Top-20 MCS chemical “keywords” characteristic of (a) natural products and (b) drugs.


In summary, we have extended the concepts of linguistic similarity to collections of molecules. The measures we propose provide alternative and complimentary means of assessing chemical diversity and also visualizing it (cf. Fig. 3) in ways that are not possible with traditional Tanimoto-based approaches. This being said, we see the main value of our chemical-linguistic approach in annotating chemical collections with characteristic “keywords” by which such collections can be then searched/navigated, akin to searches of web documents/texts. In the business of small molecule libraries, chemical keywords could be used to discern sets of molecules most resembling specific classes of drugs. If additional, higher-order linguistic considerations – e.g., collocations of words “travelling together” or “avoiding each other” during chemical reactions – were taken into account, they could provide more information not only about characteristic structural features but also characteristic reactivity patterns32,33. In all such analyses, the “rate-determining” step is the extraction of vocabularies characterizing a given collection of molecules (entailing large numbers of molecule-to-molecule comparisons; e.g., 2.5 billion for a typical34 molecular library of ~100,000 compounds).
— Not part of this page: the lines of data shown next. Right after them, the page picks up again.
(** Modelled from the spec: the [UseContext] layer (fluxion/layers/chain.py
    is not part of the sources).  It ignores its input and returns the
    value stored under [key], passed through the composed function; a
    missing context, a missing key or an unset ([None]) entry is a
    context-not-found error.  [x.pop()] removes the last element of
    the stored list itself. *)
Definition forward_UseContext (context key : string) (func : UseFunc)
  : M A (list (Value A)) :=
  c <- (fun st =>
          match dict_get context (contexts st) with
          | Some c => Done c st
          | None => Fail (ContextNotFound context key) st
          end) ;;
  match dict_get key c with
  | None | Some VNone => fail (ContextNotFound context key)
  | Some v =>
      match func with
      | UseValue => ret [v]
      | UsePop =>
          match v with
          | VSizes stack =>
              match rev stack with
              | [] => fail IndexError
              | top :: rest =>
                  set_context context (dict_set key (VSizes (rev rest)) c) ;;
                  emit (EvPop context key top) ;;
                  ret [VSize top]
              end
          | _ => fail TypeError
          end
      end
  end.

(** Modelled from the spec: the [SetContext] layer (fluxion/layers/chain.py
    is not part of the sources).  Without a callback it stores its input
    under [key]; with one, the callback updates the stored entry from
    the input.  The input is passed through unchanged. *)
Definition forward_SetContext (context key : string)
    (callback : option Callback) (x : Tensor A) : M A (list (Value A)) :=
  match callback with
  | None =>
      (fun st =>
         let c := match dict_get context (contexts st) with
                  | Some c => c
                  | None => []
                  end in
         set_context context (dict_set key (VTensor x) c) st) ;;
      ret [VTensor x]
  | Some (PushSizes start_dim end_dim) =>
      c <- use_context context ;;
      match dict_get key c with
      | Some (VSizes sizes) =>
          set_context context
            (dict_set key (VSizes (push start_dim end_dim sizes x)) c) ;;
          emit (EvPush context key (pushed_size start_dim end_dim x)) ;;
          ret [VTensor x]
      | Some _ => fail TypeError
      | None => fail (ContextNotFound context key)
      end
  end.
(** * Mayavi pipeline lifecycle: [Source] and [VTKDataSource]

    A shallow embedding of
    - [enthought/mayavi/core/source.py] (class [Source]) and
    - [enthought/mayavi/sources/vtk_data_source.py] (class [VTKDataSource]),
    followed by the properties of the two classes.

    Python methods mutate objects and may raise.  They are embedded in a
    state monad whose computations end either in a value or in an
    exception; in both cases the mutations made so far are kept, as in
    Python (this is why the monad is defined here and not taken as a
    state transformer over an error monad, which would drop the state
    of a computation that raises). *)

From Stdlib Require Import List String Bool Arith ZArith Lia.
Import ListNotations.
Open Scope string_scope.
Open Scope list_scope.

(** ** Python computations *)

(** A raised exception, identified by its message. *)
Definition exn : Type := string.

Inductive result (A : Type) : Type :=
| Return (a : A)
| Raise (e : exn).
Arguments Return {A} a.
Arguments Raise {A} e.

Module Py.

Definition M (S A : Type) : Type := S -> S * result A.

Definition ret {S A : Type} (a : A) : M S A :=
  fun s => (s, Return a).

Definition bind {S A B : Type} (c : M S A) (k : A -> M S B) : M S B :=
  fun s =>
    match c s with
    | (s', Return a) => k a s'
    | (s', Raise e) => (s', Raise e)
    end.

Definition raise {S A : Type} (e : exn) : M S A :=
  fun s => (s, Raise e).

(** [try: c  except: h()] with a bare [except], which catches everything. *)
Definition try_except {S A : Type} (c : M S A) (h : exn -> M S A) : M S A :=
  fun s =>
    match c s with
    | (s', Return a) => (s', Return a)
    | (s', Raise e) => h e s'
    end.

Definition get {S : Type} : M S S :=
  fun s => (s, Return s).

Definition modify {S : Type} (f : S -> S) : M S unit :=
  fun s => (f s, Return tt).

(** [for x in xs: body(x)] over a list that the body does not change. *)
Fixpoint for_each {S A : Type} (xs : list A) (body : A -> M S unit) : M S unit :=
  match xs with
  | [] => ret tt
  | x :: xs' => bind (body x) (fun _ => for_each xs' body)
  end.

(** The state in which a computation ends. *)
Definition exec {S A : Type} (c : M S A) (s : S) : S := fst (c s).

(** How a computation ends. *)
Definition outcome {S A : Type} (c : M S A) (s : S) : result A := snd (c s).

End Py.

Declare Scope py_scope.
Delimit Scope py_scope with py.
Notation "x <- c ;; k" := (Py.bind c (fun x => k))
  (at level 61, c at next level, right associativity) : py_scope.
Notation "c ;; k" := (Py.bind c (fun _ => k))
  (at level 61, right associativity) : py_scope.
Open Scope py_scope.

(** ** [enthought.mayavi.core.source] *)

Module Source.

(** Python object identities. *)
Definition oid : Type := nat.

(** The classes that [Source] tells apart with [isinstance]. *)
Inductive klass : Type :=
| KFilter
| KModule
| KModuleManager
| KSource
| KOther.

Definition is_module_manager (k : klass) : bool :=
  match k with KModuleManager => true | _ => false end.

(** [is_filter(object)]: [isinstance(object, Filter)]. *)
Definition is_filter (k : klass) : bool :=
  match k with KFilter => true | _ => false end.

(** The attributes of a pipeline object that [Source] reads or writes. *)
Record object : Type := mkObject {
  cls : klass;
  running : bool;
  children : list oid;
  scene : option oid;
  source : option oid;
  inputs : list oid
}.

(** What the caller can observe of a run: the method calls made on
    other objects and the exceptions handed to the logger. *)
Inductive event : Type :=
| CallStart (o : oid)
| CallStop (o : oid)
| Logged (e : exn).

(** The object store.  Every reference is valid, so the store is total;
    [next] is the first identity not yet given to an object. *)
Record world : Type := mkWorld {
  heap : oid -> object;
  next : oid;
  trace : list event
}.

Definition upd (h : oid -> object) (o : oid) (x : object) : oid -> object :=
  fun o' => if Nat.eqb o' o then x else h o'.

Definition set_obj (o : oid) (f : object -> object) (w : world) : world :=
  mkWorld (upd (heap w) o (f (heap w o))) (next w) (trace w).

Definition with_running (b : bool) (x : object) : object :=
  mkObject (cls x) b (children x) (scene x) (source x) (inputs x).

Definition with_children (cs : list oid) (x : object) : object :=
  mkObject (cls x) (running x) cs (scene x) (source x) (inputs x).

Definition with_scene (sc : option oid) (x : object) : object :=
  mkObject (cls x) (running x) (children x) sc (source x) (inputs x).

Definition with_source (src : option oid) (x : object) : object :=
  mkObject (cls x) (running x) (children x) (scene x) src (inputs x).

Definition with_inputs (ins : list oid) (x : object) : object :=
  mkObject (cls x) (running x) (children x) (scene x) (source x) ins.

Definition M : Type -> Type := Py.M world.

Definition read (o : oid) : M object :=
  fun w => (w, Return (heap w o)).

Definition write (o : oid) (f : object -> object) : M unit :=
  Py.modify (set_obj o f).

Definition record_event (ev : event) (w : world) : world :=
  mkWorld (heap w) (next w) (trace w ++ [ev]).

Definition emit (ev : event) : M unit :=
  Py.modify (record_event ev).

(** Modelled from the spec: [exception()] of
    [enthought.mayavi.core.common], called in the [except:] branches; the
    spec: a failure is "caught, logged, and swallowed". *)
Definition exception (e : exn) : M unit :=
  emit (Logged e).

Section Methods.

(** The class-specific work of [start()] and [stop()] of the objects in
    the pipeline is code of other modules.  Whether that work raises, and
    what, is left open: it may depend on the object and on the whole
    state of the program. *)
Variable start_error : oid -> world -> option exn.
Variable stop_error : oid -> world -> option exn.

(** Modelled from the spec: [Base.start], the method reached by
    [super(Source, self).start()], which is defined in
    [enthought.mayavi.core.base].  The spec: "then marks this node
    running". *)
Definition Base_start (self : oid) : M unit :=
  write self (with_running true).

(** Modelled from the spec: [Base.stop], the method reached by
    [super(Source, self).stop()], likewise.  The spec: "then marks this
    node not running". *)
Definition Base_stop (self : oid) : M unit :=
  write self (with_running false).

(** Modelled from the spec: the call [obj.start()] on a child, whose class
    (a filter, a module manager, a module, ...) is defined outside this
    file of the program.  The spec: "no-op if already running", "a node
    is running iff start() has completed"; the class-specific work in
    between may raise.  Of that work only the raising is modelled: what
    it does to other objects, such as starting the objects below the
    child, is not. *)
Definition obj_start (obj : oid) : M unit :=
  emit (CallStart obj) ;;
  x <- read obj ;;
  if running x then Py.ret tt
  else
    w <- Py.get ;;
    match start_error obj w with
    | Some e => Py.raise e
    | None => Base_start obj
    end.

(** Modelled from the spec: the call [obj.stop()] on a child, likewise:
    "no-op if not running", otherwise class-specific work that may raise,
    then the object is marked not running.  What the work does to other
    objects is not modelled. *)
Definition obj_stop (obj : oid) : M unit :=
  emit (CallStop obj) ;;
  x <- read obj ;;
  if running x then
    w <- Py.get ;;
    match stop_error obj w with
    | Some e => Py.raise e
    | None => Base_stop obj
    end
  else Py.ret tt.

(** [Source.start] *)
Definition start (self : oid) : M unit :=
  x <- read self ;;
  if running x then Py.ret tt
  else
    Py.for_each (children x)
      (fun obj => Py.try_except (obj_start obj) exception) ;;
    Base_start self.

(** [Source.stop] *)
Definition stop (self : oid) : M unit :=
  x <- read self ;;
  if negb (running x) then Py.ret tt
  else
    Py.for_each (children x) obj_stop ;;
    Base_stop self.

(** The body of the second loop of [_handle_children], "process the new
    objects". *)
Definition process_added (self obj : oid) : M unit :=
  x <- read self ;;
  write obj (with_scene (scene x)) ;;
  o <- read obj ;;
  (if is_module_manager (cls o) then write obj (with_source (Some self))
   else if is_filter (cls o) then write obj (with_inputs (inputs o ++ [self]))
   else Py.ret tt) ;;
  x <- read self ;;
  if running x then Py.try_except (obj_start obj) exception
  else Py.ret tt.

(** [Source._handle_children] *)
Definition _handle_children (self : oid) (removed added : list oid) : M unit :=
  Py.for_each removed obj_stop ;;
  Py.for_each added (process_added self).

(** [Source._children_changed]: the trait handler run when [children] is
    assigned a new list. *)
Definition _children_changed (self : oid) (old new : list oid) : M unit :=
  _handle_children self old new.

(** [Source._children_items_changed]: the trait handler run when items
    of [children] are removed or added in place. *)
Definition _children_items_changed (self : oid) (removed added : list oid)
  : M unit :=
  _handle_children self removed added.

(** The trait machinery runs the handler of a change of [children]
    inside the assignment or the list operation that makes the change.
    What the handler raises does not reach the caller: the machinery
    catches it and logs it, and the operation returns. *)
Definition notified (handler : M unit) : M unit :=
  Py.try_except handler (fun e => emit (Logged e)).
(** * localParDo: the ParDo transform builder of the TypeScript SDK

    A shallow embedding of
    [sdks/typescript/src/apache_beam/transforms/localParDo.ts].

    The file builds one pipeline-graph node.  Its code relies on a handful
    of JavaScript object operations (prototype-based [Object.create],
    property assignment, [delete], [instanceof], [typeof],
    [Object.entries], object spread), so the first part of the development
    is a small object heap with prototype chains; the second part embeds the
    functions of the file over that heap; the third part states and proves
    the properties.

    Conventions of the embedding
    - a JavaScript string is a [string] holding the bytes of its
      (generalised) UTF-8 form; its characters are its UTF-16 code units;
    - a number is an integer [Z] (the file never computes with numbers);
    - an object has enumerable data properties only; accessor properties
      are outside the model.  The embedding of the file comes twice: first
      on heaps where every property is writable and every object
      extensible, as the objects the file creates are; then, in [Strict],
      with the attributes of the caller's objects, where an assignment can
      throw.  The two agree on contexts whose keys can be assigned;
    - a declared class field without initialiser ([provider],
      [sideInputId]) creates no own property, as with the compiler's
      classic field emit;
    - objects are allocated at increasing locations. *)

From Stdlib Require Import ZArith Ascii String DecimalString.
From Stdlib.Strings Require Import Byte.
From Stdlib Require DecimalNat DecimalFacts.
From stdpp Require Import base option list sorting gmap strings.

Local Open Scope string_scope.
Local Open Scope list_scope.
Local Open Scope nat_scope.

(** ** JavaScript values and the object heap *)

Module JS.

Abbreviation loc := nat.

Inductive value :=
  | VUndefined
  | VNull
  | VBool (b : bool)
  | VNumber (z : Z)
  | VString (s : string)
  | VRef (l : loc).

#[global] Instance value_eq_dec : EqDecision value.
Proof. solve_decision. Defined.

(** The element encoders the file knows about: it only ever names
    [GeneralObjectCoder]. *)
Inductive Coder :=
  | GeneralObjectCoder
  | OtherCoder (name : string).

(** Modelled from the spec: the class [PCollection] lives in [../pvalue],
    not under src/; the data model describes a dataset handle as an opaque
    identifier, its owning pipeline and its element encoder, immutable once
    created.  Besides its properties an object is thus an ordinary object,
    a function, or such a handle. *)
Inductive internal :=
  | IOrdinary
  | IFunction
  | IPCollection (id : string) (pipeline : loc) (coder : Coder).

Record object := Object {
  proto : option loc;                  (* [[Prototype]], [None] for null *)
  props : list (string * value);       (* own properties, in creation order *)
  slot  : internal;
}.

Abbreviation heap := (list object).

(** [typeof v] *)
Definition typeof (h : heap) (v : value) : string :=
  match v with
  | VUndefined => "undefined"
  | VNull => "object"
  | VBool _ => "boolean"
  | VNumber _ => "number"
  | VString _ => "string"
  | VRef l =>
      match slot <$> h !! l with
      | Some IFunction => "function"
      | _ => "object"
      end
  end.

(** Truthiness, as used by [if (x)] and [x || y]. *)
Definition truthy (v : value) : bool :=
  match v with
  | VUndefined | VNull => false
  | VBool b => b
  | VNumber z => negb (z =? 0)%Z
  | VString s => negb (String.eqb s "")
  | VRef _ => true
  end.

(** *** Own properties *)

Fixpoint own_lookup (k : string) (ps : list (string * value)) : option value :=
  match ps with
  | [] => None
  | (k', v) :: ps' => if String.eqb k' k then Some v else own_lookup k ps'
  end.

(** Defining or overwriting an own data property: an existing key keeps
    its place, a new key is created last. *)
Fixpoint own_set (k : string) (v : value) (ps : list (string * value))
  : list (string * value) :=
  match ps with
  | [] => [(k, v)]
  | (k', v') :: ps' =>
      if String.eqb k' k then (k', v) :: ps' else (k', v') :: own_set k v ps'
  end.

Fixpoint own_delete (k : string) (ps : list (string * value))
  : list (string * value) :=
  match ps with
  | [] => []
  | (k', v') :: ps' =>
      if String.eqb k' k then own_delete k ps' else (k', v') :: own_delete k ps'
  end.

(** A property key that is an array index: the canonical decimal
    spelling of an integer below [2^32 - 1]. *)
Definition array_index (s : string) : option N :=
  match NilZero.uint_of_string s with
  | Some u =>
      let n := N.of_uint u in
      if String.eqb (NilZero.string_of_uint (N.to_uint n)) s && (n <? 4294967295)%N
      then Some n else None
  | None => None
  end.

Definition index_of (e : string * value) : N := default 0%N (array_index e.1).

Definition is_index (e : string * value) : Prop := is_Some (array_index e.1).

(** Insertion of an entry among entries sorted by index. *)
Fixpoint insert_entry (e : string * value) (l : list (string * value))
  : list (string * value) :=
  match l with
  | [] => [e]
  | e' :: l' =>
      if (index_of e <=? index_of e')%N then e :: l else e' :: insert_entry e l'
  end.

Definition sort_entries (l : list (string * value)) : list (string * value) :=
  foldr insert_entry [] l.

(** The order in which the own keys of an object are enumerated: array
    indices first, ascending, then the other keys in creation order. *)
Definition own_entries (ps : list (string * value)) : list (string * value) :=
  sort_entries (filter is_index ps) ++ filter (λ e, ¬ is_index e) ps.

(** [Object.entries(v)] on an object reference. *)
Definition entries (h : heap) (l : loc) : list (string * value) :=
  match h !! l with
  | Some o => own_entries (props o)
  | None => []
  end.

(** *** The prototype chain *)

(** [o[k]]: the own property if there is one, else the prototype's.  A
    prototype is always an older object than its heirs, so [n] steps
    suffice from location [n]. *)
Fixpoint get_from (n : nat) (h : heap) (l : loc) (k : string) : value :=
  match h !! l with
  | None => VUndefined
  | Some o =>
      match own_lookup k (props o) with
      | Some v => v
      | None =>
          match proto o, n with
          | Some p, S n' => get_from n' h p k
          | _, _ => VUndefined
          end
      end
  end.

Definition get (h : heap) (l : loc) (k : string) : value := get_from l h l k.

(** Is [p] on the prototype chain of [l] (starting at [l]'s prototype)? *)
Fixpoint chain_has (n : nat) (h : heap) (l p : loc) : bool :=
  match h !! l with
  | None => false
  | Some o =>
      match proto o, n with
      | Some q, S n' => (q =? p) || chain_has n' h q p
      | Some q, O => (q =? p)
      | None, _ => false
      end
  end.

(** [v instanceof C], where [p] is [C.prototype]. *)
Definition instanceof (h : heap) (v : value) (p : loc) : bool :=
  match v with
  | VRef l => chain_has l h l p
  | _ => false
  end.

(** *** Heap updates *)

Definition alloc (h : heap) (o : object) : heap * loc := (h ++ [o], length h).

(** [Object.create(p)] *)
Definition object_create (h : heap) (p : option loc) : heap * loc :=
  alloc h (Object p [] IOrdinary).

(** [o[k] = v] where nothing refuses the assignment (every property
    writable, the receiver extensible; [Strict.assign] has the general
    case): the property becomes an own property of the receiver. *)
Definition set_prop (h : heap) (l : loc) (k : string) (v : value) : heap :=
  match h !! l with
  | Some o => <[l := Object (proto o) (own_set k v (props o)) (slot o)]> h
  | None => h
  end.

(** [delete o[k]] *)
Definition delete_prop (h : heap) (l : loc) (k : string) : heap :=
  match h !! l with
  | Some o => <[l := Object (proto o) (own_delete k (props o)) (slot o)]> h
  | None => h
  end.

(** *** Well-formed heaps

    What every heap built by a JavaScript program satisfies: a prototype
    is older than its heirs, a stored reference points to an allocated
    object, and the own keys of an object are pairwise distinct. *)

Definition allocated (n : nat) (v : value) : Prop :=
  match v with
  | VRef l => l < n
  | _ => True
  end.

#[global] Instance allocated_dec n v : Decision (allocated n v).
Proof. destruct v; simpl; apply _. Defined.

Definition object_wf (n : nat) (l : loc) (o : object) : Prop :=
  from_option (λ p, p < l) True (proto o)
  ∧ Forall (λ e, allocated n e.2) (props o)
  ∧ NoDup (props o).*1.

#[global] Instance object_wf_dec n l o : Decision (object_wf n l o).
Proof. unfold object_wf. destruct (proto o); simpl; apply _. Defined.

Definition heap_wf (h : heap) : Prop :=
  ∀ l o, h !! l = Some o → object_wf (length h) l o.

(** The first of the three conditions alone. *)
Definition protos_wf (h : heap) : Prop :=
  ∀ l o p, h !! l = Some o → proto o = Some p → p < l.

(** Entries sorted by index. *)
Definition sorted_entries (l : list (string * value)) : Prop :=
  Sorted (λ e1 e2, (index_of e1 <= index_of e2)%N) l.

(** Well-formedness as a check that runs. *)
Definition heap_wfb (h : heap) : bool :=
  forallb (λ lo, bool_decide (object_wf (length h) lo.1 lo.2)) (imap pair h).

End JS.

(** ** The portable pipeline representation

    The records of [../proto/beam_runner_api] that the file reads or
    builds, with the fields it touches. *)

Module runnerApi.

Record FunctionSpec := mkFunctionSpec {
  urn : string;
  payload : list byte;
}.

(** [runnerApi.PCollection], the registered description of a dataset. *)
Record PCollection := mkPCollection {
  windowingStrategyId : string;
}.

Record WindowingStrategy := mkWindowingStrategy {
  windowFn : option FunctionSpec;
}.

(** The registered datasets and windowing strategies.  What a lookup
    answers for an id that is not registered is said where the lookup is
    embedded: nothing in the first embedding, and in [Strict] the member of
    [Object.prototype] that the id may name. *)
Record Components := mkComponents {
  pcollections : gmap string PCollection;
  windowingStrategies : gmap string WindowingStrategy;
}.

(** The three object literals that make up one entry of [sideInputs].
    The first takes its urn from the accessor object, whatever value it
    holds; the last is written with a field [value] where the other two
    have [payload]. *)
Record AccessPattern := mkAccessPattern {
  ap_urn : JS.value;
  ap_payload : list byte;
}.

Record WindowMappingFn := mkWindowMappingFn {
  wm_urn : string;
  wm_value : list byte;
}.

Record SideInput := mkSideInput {
  accessPattern : AccessPattern;
  viewFn : FunctionSpec;
  windowMappingFn : WindowMappingFn;
}.

Record ParDoPayload := mkParDoPayload {
  doFn : FunctionSpec;
  sideInputs : gmap string SideInput;
}.

(** [runnerApi.PTransform], the transform descriptor under construction. *)
Record PTransform := mkPTransform {
  inputs : gmap string string;
  outputs : gmap string string;
  spec : option FunctionSpec;
}.

End runnerApi.

(** ** Exceptions and the expansion monad *)

Inductive error :=
  | TypeError                 (* a property read on undefined or null, a call of a non-function *)
  | Error (msg : string).     (* [new Error(msg)] *)

Inductive result (A : Type) :=
  | Ok (a : A)
  | Throw (e : error).
Arguments Ok {A} a.
Arguments Throw {A} e.

(** The pipeline an expansion runs against: its identity, its component
    registry ([pipeline.context.components]) and its name counter. *)
Record Pipeline := mkPipeline {
  self : nat;
  components : runnerApi.Components;
  counter : nat;
}.

(** Everything an expansion can read or write: the object heap, and the
    two mutable arguments of [expandInternal]. *)
Record state := mkState {
  st_heap : list JS.object;
  pipeline : Pipeline;
  transformProto : runnerApi.PTransform;
}.

Definition M (A : Type) : Type := state → state * result A.

#[global] Instance M_ret : MRet M := λ A a st, (st, Ok a).
#[global] Instance M_bind : MBind M := λ A B f m st,
  match m st with
  | (st', Ok a) => f a st'
  | (st', Throw e) => (st', Throw e)
  end.

Definition throw {A} (e : error) : M A := λ st, (st, Throw e).
Definition lift {A} (r : result A) : M A := λ st, (st, r).
Definition gets {A} (f : state → A) : M A := λ st, (st, Ok (f st)).
Definition modify (f : state → state) : M unit := λ st, (f st, Ok tt).

Definition with_heap (f : JS.heap → JS.heap) (st : state) : state :=
  mkState (f (st_heap st)) (pipeline st) (transformProto st).

Definition with_inputs (f : gmap string string → gmap string string)
    (st : state) : state :=
  let t := transformProto st in
  mkState (st_heap st) (pipeline st)
    (runnerApi.mkPTransform (f (runnerApi.inputs t)) (runnerApi.outputs t)
       (runnerApi.spec t)).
Such calculations, however, can be accelerated by extrapolations based on the Heap’s law and are performed only once for a given set, and with modern computing resources can be completed within hours to days – all subsequent “keyword” comparisons/searches can then follow on much shorter time-scales.

Data availability

Data, including vocabularies of MCS words, and computer codes that support the findings of this study are available from the corresponding author upon request.